(Task statement):
Find the line holding "instr ← column" in the entries below. Give it again exactly, along with every line after it up to and including the line holding "let '(name, digits, value) := c in".

(Recorded data):
=== Begin Enclosure ===
Definition parse_uint (value : option string) (name : string) (line base : Z) : result Z :=
  match (s ← value; py_int base s) with
  | None => Err (at_line line (name +:+ " is not a base-" +:+ str_int base +:+ " integer: "
                               +:+ match value with Some s => repr s | None => "None" end))
  | Some parsed =>
      raise (at_line line (name +:+ " is negative")) when parsed <? 0;;
      Ok parsed
  end.

(** The fields of one row: the numbers [parse_uint] reads, and the text of the
    hexadecimal columns. *)
Record Rec := {
  order : Z; cycle : Z; lane : Z; arch : Z; rd_write : Z; rd : Z; exception : Z;
  cause : Z; mode : Z; pc : string; instr : string; next_pc : string; wdata : string }.

Definition parse_row (line : Z) (row : Row) : result Rec :=
  raise (at_line line "row does not match the declared columns")
    when negb (bool_decide (surplus row = []))
         || bool_decide (map_Exists (λ _ v, v = None) (columns row));;
  order ← column row "order" ≫= λ v, parse_uint v "order" line 10;
  cycle ← column row "cycle" ≫= λ v, parse_uint v "cycle" line 10;
  lane ← column row "lane" ≫= λ v, parse_uint v "lane" line 10;
  arch ← column row "arch" ≫= λ v, parse_uint v "arch" line 10;
  rd_write ← column row "rd_write" ≫= λ v, parse_uint v "rd_write" line 10;
  rd ← column row "rd" ≫= λ v, parse_uint v "rd" line 10;
  exception ← column row "exception" ≫= λ v, parse_uint v "exception" line 10;
  cause ← column row "cause" ≫= λ v, parse_uint v "cause" line 10;
  mode ← column row "mode" ≫= λ v, parse_uint v "mode" line 10;
  pc ← column row "pc" ≫= text_of;
  instr ← column row "instr" ≫= text_of;
  next_pc ← column row "next_pc" ≫= text_of;
  wdata ← column row "wdata" ≫= text_of;
  Ok {| order := order; cycle := cycle; lane := lane; arch := arch; rd_write := rd_write;
        rd := rd; exception := exception; cause := cause; mode := mode;
        pc := pc; instr := instr; next_pc := next_pc; wdata := wdata |}.

Definition is_bit (v : Z) : bool := (v =? 0) || (v =? 1).

Definition HEX_DIGITS : list ascii := chars "0123456789abcdefABCDEF".
Definition exact_hex (digits : Z) (value : string) : bool :=
  (zlen (chars value) =? digits)
  && forallb (λ c, bool_decide (c ∈ HEX_DIGITS)) (chars value).

Definition check_hex (line : Z) (_ : unit) (c : string * Z * string) : result unit :=
  let '(name, digits, value) := c in
  raise (at_line line (name +:+ " must be exactly " +:+ str_int digits +:+ " hex digits"))
    when negb (exact_hex digits value);;
  Ok tt.

(** The checks of one row, in the order of the loop body. *)
Definition check_rec (line expected_order previous_cycle previous_lane : Z) (r : Rec)
    : result unit :=
  raise (at_line line ("order is " +:+ str_int (order r) +:+ ", expected contiguous "
                       +:+ str_int expected_order))
    when negb (order r =? expected_order);;
  raise (at_line line ("cycle regressed from " +:+ str_int previous_cycle +:+ " to "
                       +:+ str_int (cycle r)))
    when cycle r <? previous_cycle;;
  let expected_lane := if cycle r =? previous_cycle then previous_lane + 1 else 0 in
  raise (at_line line ("lane is " +:+ str_int (lane r) +:+ ", expected "
                       +:+ str_int expected_lane +:+ " in cycle " +:+ str_int (cycle r)))
    when negb (lane r =? expected_lane);;
  raise (at_line line ("lane " +:+ str_int (lane r) +:+ " is outside 0..2")) when 2 <? lane r;;
  raise (at_line line "arch/rd_write/exception fields must be bits")
    when negb (is_bit (arch r)) || negb (is_bit (rd_write r)) || negb (is_bit (exception r));;
  raise (at_line line "non-architectural retirement writes a register")
    when (arch r =? 0) && negb (rd_write r =? 0);;
  raise (at_line line ("rd " +:+ str_int (rd r) +:+ " is outside x0..x31")) when 31 <? rd r;;
  raise (at_line line ("cause " +:+ str_int (cause r) +:+ " exceeds the trace's 5-bit field"))
    when 31 <? cause r;;
  raise (at_line line ("invalid RISC-V privilege mode " +:+ str_int (mode r)))
    when negb (existsb (Z.eqb (mode r)) [0; 1; 3]);;
  _ ← foldM (check_hex line) tt
        [("pc", 16, pc r); ("instr", 8, instr r); ("next_pc", 16, next_pc r);
         ("wdata", 16, wdata r)];
  if negb (arch r =? 0) && (exception r =? 0) then
    pc_value ← int_text 16 (pc r);
    raise (at_line line "architectural PC is not 4-byte aligned")
      when negb (Z.land pc_value 3 =? 0);;
    next_value ← int_text 16 (next_pc r);
    raise (at_line line "architectural next_pc is not 4-byte aligned")
      when negb (Z.land next_value 3 =? 0);;
    Ok tt
  else Ok tt.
=== End Enclosure ===
(Result for this exercise):
  instr ← column row "instr" ≫= text_of;
  next_pc ← column row "next_pc" ≫= text_of;
  wdata ← column row "wdata" ≫= text_of;
  Ok {| order := order; cycle := cycle; lane := lane; arch := arch; rd_write := rd_write;
        rd := rd; exception := exception; cause := cause; mode := mode;
        pc := pc; instr := instr; next_pc := next_pc; wdata := wdata |}.

Definition is_bit (v : Z) : bool := (v =? 0) || (v =? 1).

Definition HEX_DIGITS : list ascii := chars "0123456789abcdefABCDEF".
Definition exact_hex (digits : Z) (value : string) : bool :=
  (zlen (chars value) =? digits)
  && forallb (λ c, bool_decide (c ∈ HEX_DIGITS)) (chars value).

Definition check_hex (line : Z) (_ : unit) (c : string * Z * string) : result unit :=
  let '(name, digits, value) := c in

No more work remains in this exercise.